(** C5 as stated fails: the call [Projects.create] sends on an API Client
    carries no [Abstract-Api-Version] header. *)
Lemma projects_create_sends_no_version :
  let w := {|
    client := apiClient;
    heap := {[ 1%positive := {[ "name" := Some (JStr "New Project") ]} ]};
    server := [ok JNull];
    trace := []
  |} in
  let run := Projects.create (H := toyPlatform) (Organization "org") 1 noOptions in
  (λ c, (path c, method c, header c "Abstract-Api-Version")) <$> sent (events run w)
  = [("projects", Some POST, None)].
Proof. vm_compute. reflexivity. Qed.

(** ** Projects.create and Projects.update write to the caller's object *)

(** What both methods do from the assignment on, for any request they
    build from the object at [project]. *)
Lemma assign_then_request `{Platform} (project : loc) (o : Obj) (w : World)
    (p : string) (m : Method) (ro : RequestOptions) :
  heap w !! project = Some o →
  let o' := <["about" := prop o "description"]> o in
  let run : Async Payload :=
    _ ← assign project "about" (λ o, prop o "description");
    configureRequest {|
      api :=
        sent ← deref project;
        response ← apiRequest (call p (Some m) (Some sent) None);
        mret (wrap (Some response) None);
      cli := None;
      requestOptions := ro
    |} in
  heap (after run w) = <[project := o']> (heap w)
  ∧ Forall (λ c, body c = Some (snapshot o')) (sent (events run w)).
Proof.
  intros Hheap o' run. subst run.
  set (w1 := {| client := client w; heap := <[project := o']> (heap w);
                server := server w; trace := trace w |}).
  set (request := {| api := _; cli := None; requestOptions := ro |}).
  assert ((_ ← assign project "about" (λ o, prop o "description");
           configureRequest request) w = configureRequest request w1) as Hrun.
  { rewrite bind_run. unfold assign. by rewrite Hheap. }
  unfold events, after. rewrite Hrun. split.
  - apply (keepsHeap_configureRequest request); [|done].
    apply keepsHeap_bind; [apply keepsHeap_deref|]. intros ?.
    apply keepsHeap_bind; [apply keepsHeap_apiRequest|]. done.
  - change (trace w) with (trace w1).
    fold (after (configureRequest request) w1).
    fold (events (configureRequest request) w1).
    destruct (effectiveMode (client w1) (requestOptions request)) eqn:Hmode.
    2:{ rewrite dispatch_events_cli by done. constructor. }
    rewrite (dispatch_events (λ _ _, True)); [|subst request; simpl; solve_footprint|done].
    rewrite sent_invoked.
    set (c := call p (Some m) (Some (snapshot o')) None).
    set (k := λ response : JSON, mret (M := Async) (wrap (Some response) None)).
    assert (events (api request) (record (Invoked API) w1)
            = events (apiRequest c ≫= k) (record (Invoked API) w1)) as ->.
    { unfold events, after. subst request. simpl. rewrite bind_run.
      unfold deref at 1. simpl. by rewrite lookup_insert_eq. }
    assert (footprint (λ _ e, match e with Sent c' => c' = c | _ => True end)
              (apiRequest c ≫= k)) as Hfp.
    { apply footprint_bind; [by apply footprint_apiRequest|].
      intros. apply footprint_ret. }
    destruct (Hfp (record (Invoked API) w1)) as (_ & es & Ht & Hes).
    rewrite (events_spec _ _ _ Ht).
    clear -Hes. induction Hes as [|e es He _ IH]; [constructor|].
    unfold sent in *. destruct e; simpl in *; [done| |done].
    constructor; [by subst|done].
Qed.

(** C8. [Projects.create] and [Projects.update] write to the object the
    caller passed: after the call, whatever the effective mode and however
    the call settles, the object's [about] holds the value its [description]
    had (the other objects and properties are as before), and every request
    the call sends carries the object as written. *)
Theorem create_update_overwrite_about `{Platform} (project : loc) (o : Obj)
    (w : World) (ro : RequestOptions) :
  heap w !! project = Some o →
  let o' := <["about" := prop o "description"]> o in
  (∀ descriptor,
     heap (after (Projects.create descriptor project ro) w) = <[project := o']> (heap w)
     ∧ Forall (λ c, body c = Some (snapshot o'))
         (sent (events (Projects.create descriptor project ro) w)))
  ∧ (∀ descriptor,
       heap (after (Projects.update descriptor project ro) w) = <[project := o']> (heap w)
       ∧ Forall (λ c, body c = Some (snapshot o'))
           (sent (events (Projects.update descriptor project ro) w))).
Proof.
  intros Hheap o'. split; intros descriptor.
  - exact (assign_then_request project o w "projects" POST ro Hheap).
  - exact (assign_then_request project o w
             ("projects/" +:+ projectId descriptor) PUT ro Hheap).
Qed.

(** A new project with a description and no [about], created on an API
    Client: afterwards the caller's object has [about] set to the
    description, and the request sent carried it. *)
Lemma create_update_overwrite_about_witness :
  let o : Obj := {[ "name" := Some (JStr "New Project");
                    "description" := Some (JStr "Screens") ]} in
  let o' : Obj := <["about" := Some (JStr "Screens")]> o in
  let w := {| client := apiClient; heap := {[ 1%positive := o ]};
              server := [ok JNull]; trace := [] |} in
  let run := Projects.create (H := toyPlatform) (Organization "org") 1 noOptions in
  heap (after run w) = <[1%positive := o']> (heap w)
  ∧ Forall (λ c, body c = Some (snapshot o')) (sent (events run w)).
Proof.
  intros o o' w run.
  exact (proj1 (create_update_overwrite_about (H := toyPlatform) 1%positive o w
                  noOptions eq_refl) (Organization "org")).
Defined.

(** ** Projects.list and its section filter *)

Lemma filterM_inSection (s : string) (items : list JSON) :
  Forall (λ project, project ≠ JNull) items →
  filterM (λ project,
             v ← member (Some project) "sectionId";
             Some (strict_eq_str v (Some s))) items
  = Some (filter (inSection s) items).
Proof.
  induction 1 as [|x items Hx _ IH]; [done|].
  cbn [filterM]. rewrite IH, filter_cons.
  assert (∃ v, member (Some x) "sectionId" = Some v) as [v Hv].
  { destruct x; simpl; eauto. done. }
  rewrite Hv. simpl. f_equal.
  assert (strict_eq_str v (Some s) = true ↔ inSection s x) as Hiff.
  { unfold inSection. rewrite Hv.
    destruct v as [[| | |s'| |]|]; simpl; try (split; [done|by intros [=]]).
    rewrite bool_decide_eq_true. split; [by intros ->|by intros [=]]. }
  destruct (decide (inSection s x)) as [Hin|Hout].
  - by rewrite (proj2 Hiff Hin).
  - destruct (strict_eq_str v (Some s)); [|done]. destruct Hout. by apply Hiff.
Qed.

#[local] Arguments member : simpl never.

┄┄┄┄┄┄┄┄┄┄┄┄┄┄┄┄┄┄┄┄

_REQUIREMENT_: Repeat every record above exactly as it appears.

_ANSWER BOX_:
(** C5 as stated fails: the call [Projects.create] sends on an API Client
    carries no [Abstract-Api-Version] header. *)
Lemma projects_create_sends_no_version :
  let w := {|
    client := apiClient;
    heap := {[ 1%positive := {[ "name" := Some (JStr "New Project") ]} ]};
    server := [ok JNull];
    trace := []
  |} in
  let run := Projects.create (H := toyPlatform) (Organization "org") 1 noOptions in
  (λ c, (path c, method c, header c "Abstract-Api-Version")) <$> sent (events run w)
  = [("projects", Some POST, None)].
Proof. vm_compute. reflexivity. Qed.

(** ** Projects.create and Projects.update write to the caller's object *)

(** What both methods do from the assignment on, for any request they
    build from the object at [project]. *)
Lemma assign_then_request `{Platform} (project : loc) (o : Obj) (w : World)
    (p : string) (m : Method) (ro : RequestOptions) :
  heap w !! project = Some o →
  let o' := <["about" := prop o "description"]> o in
  let run : Async Payload :=
    _ ← assign project "about" (λ o, prop o "description");
    configureRequest {|
      api :=
        sent ← deref project;
        response ← apiRequest (call p (Some m) (Some sent) None);
        mret (wrap (Some response) None);
      cli := None;
      requestOptions := ro
    |} in
  heap (after run w) = <[project := o']> (heap w)
  ∧ Forall (λ c, body c = Some (snapshot o')) (sent (events run w)).
Proof.
  intros Hheap o' run. subst run.
  set (w1 := {| client := client w; heap := <[project := o']> (heap w);
                server := server w; trace := trace w |}).
  set (request := {| api := _; cli := None; requestOptions := ro |}).
  assert ((_ ← assign project "about" (λ o, prop o "description");
           configureRequest request) w = configureRequest request w1) as Hrun.
  { rewrite bind_run. unfold assign. by rewrite Hheap. }
  unfold events, after. rewrite Hrun. split.
  - apply (keepsHeap_configureRequest request); [|done].
    apply keepsHeap_bind; [apply keepsHeap_deref|]. intros ?.
    apply keepsHeap_bind; [apply keepsHeap_apiRequest|]. done.
  - change (trace w) with (trace w1).
    fold (after (configureRequest request) w1).
    fold (events (configureRequest request) w1).
    destruct (effectiveMode (client w1) (requestOptions request)) eqn:Hmode.
    2:{ rewrite dispatch_events_cli by done. constructor. }
    rewrite (dispatch_events (λ _ _, True)); [|subst request; simpl; solve_footprint|done].
    rewrite sent_invoked.
    set (c := call p (Some m) (Some (snapshot o')) None).
    set (k := λ response : JSON, mret (M := Async) (wrap (Some response) None)).
    assert (events (api request) (record (Invoked API) w1)
            = events (apiRequest c ≫= k) (record (Invoked API) w1)) as ->.
    { unfold events, after. subst request. simpl. rewrite bind_run.
      unfold deref at 1. simpl. by rewrite lookup_insert_eq. }
    assert (footprint (λ _ e, match e with Sent c' => c' = c | _ => True end)
              (apiRequest c ≫= k)) as Hfp.
    { apply footprint_bind; [by apply footprint_apiRequest|].
      intros. apply footprint_ret. }
    destruct (Hfp (record (Invoked API) w1)) as (_ & es & Ht & Hes).
    rewrite (events_spec _ _ _ Ht).
    clear -Hes. induction Hes as [|e es He _ IH]; [constructor|].
    unfold sent in *. destruct e; simpl in *; [done| |done].
    constructor; [by subst|done].
Qed.

(** C8. [Projects.create] and [Projects.update] write to the object the
    caller passed: after the call, whatever the effective mode and however
    the call settles, the object's [about] holds the value its [description]
    had (the other objects and properties are as before), and every request
    the call sends carries the object as written. *)
Theorem create_update_overwrite_about `{Platform} (project : loc) (o : Obj)
    (w : World) (ro : RequestOptions) :
  heap w !! project = Some o →
  let o' := <["about" := prop o "description"]> o in
  (∀ descriptor,
     heap (after (Projects.create descriptor project ro) w) = <[project := o']> (heap w)
     ∧ Forall (λ c, body c = Some (snapshot o'))
         (sent (events (Projects.create descriptor project ro) w)))
  ∧ (∀ descriptor,
       heap (after (Projects.update descriptor project ro) w) = <[project := o']> (heap w)
       ∧ Forall (λ c, body c = Some (snapshot o'))
           (sent (events (Projects.update descriptor project ro) w))).
Proof.
  intros Hheap o'. split; intros descriptor.
  - exact (assign_then_request project o w "projects" POST ro Hheap).
  - exact (assign_then_request project o w
             ("projects/" +:+ projectId descriptor) PUT ro Hheap).
Qed.

(** A new project with a description and no [about], created on an API
    Client: afterwards the caller's object has [about] set to the
    description, and the request sent carried it. *)
Lemma create_update_overwrite_about_witness :
  let o : Obj := {[ "name" := Some (JStr "New Project");
                    "description" := Some (JStr "Screens") ]} in
  let o' : Obj := <["about" := Some (JStr "Screens")]> o in
  let w := {| client := apiClient; heap := {[ 1%positive := o ]};
              server := [ok JNull]; trace := [] |} in
  let run := Projects.create (H := toyPlatform) (Organization "org") 1 noOptions in
  heap (after run w) = <[1%positive := o']> (heap w)
  ∧ Forall (λ c, body c = Some (snapshot o')) (sent (events run w)).
Proof.
  intros o o' w run.
  exact (proj1 (create_update_overwrite_about (H := toyPlatform) 1%positive o w
                  noOptions eq_refl) (Organization "org")).
Defined.

(** ** Projects.list and its section filter *)

Lemma filterM_inSection (s : string) (items : list JSON) :
  Forall (λ project, project ≠ JNull) items →
  filterM (λ project,
             v ← member (Some project) "sectionId";
             Some (strict_eq_str v (Some s))) items
  = Some (filter (inSection s) items).
Proof.
  induction 1 as [|x items Hx _ IH]; [done|].
  cbn [filterM]. rewrite IH, filter_cons.
  assert (∃ v, member (Some x) "sectionId" = Some v) as [v Hv].
  { destruct x; simpl; eauto. done. }
  rewrite Hv. simpl. f_equal.
  assert (strict_eq_str v (Some s) = true ↔ inSection s x) as Hiff.
  { unfold inSection. rewrite Hv.
    destruct v as [[| | |s'| |]|]; simpl; try (split; [done|by intros [=]]).
    rewrite bool_decide_eq_true. split; [by intros ->|by intros [=]]. }
  destruct (decide (inSection s x)) as [Hin|Hout].
  - by rewrite (proj2 Hiff Hin).
  - destruct (strict_eq_str v (Some s)); [|done]. destruct Hout. by apply Hiff.
Qed.

#[local] Arguments member : simpl never.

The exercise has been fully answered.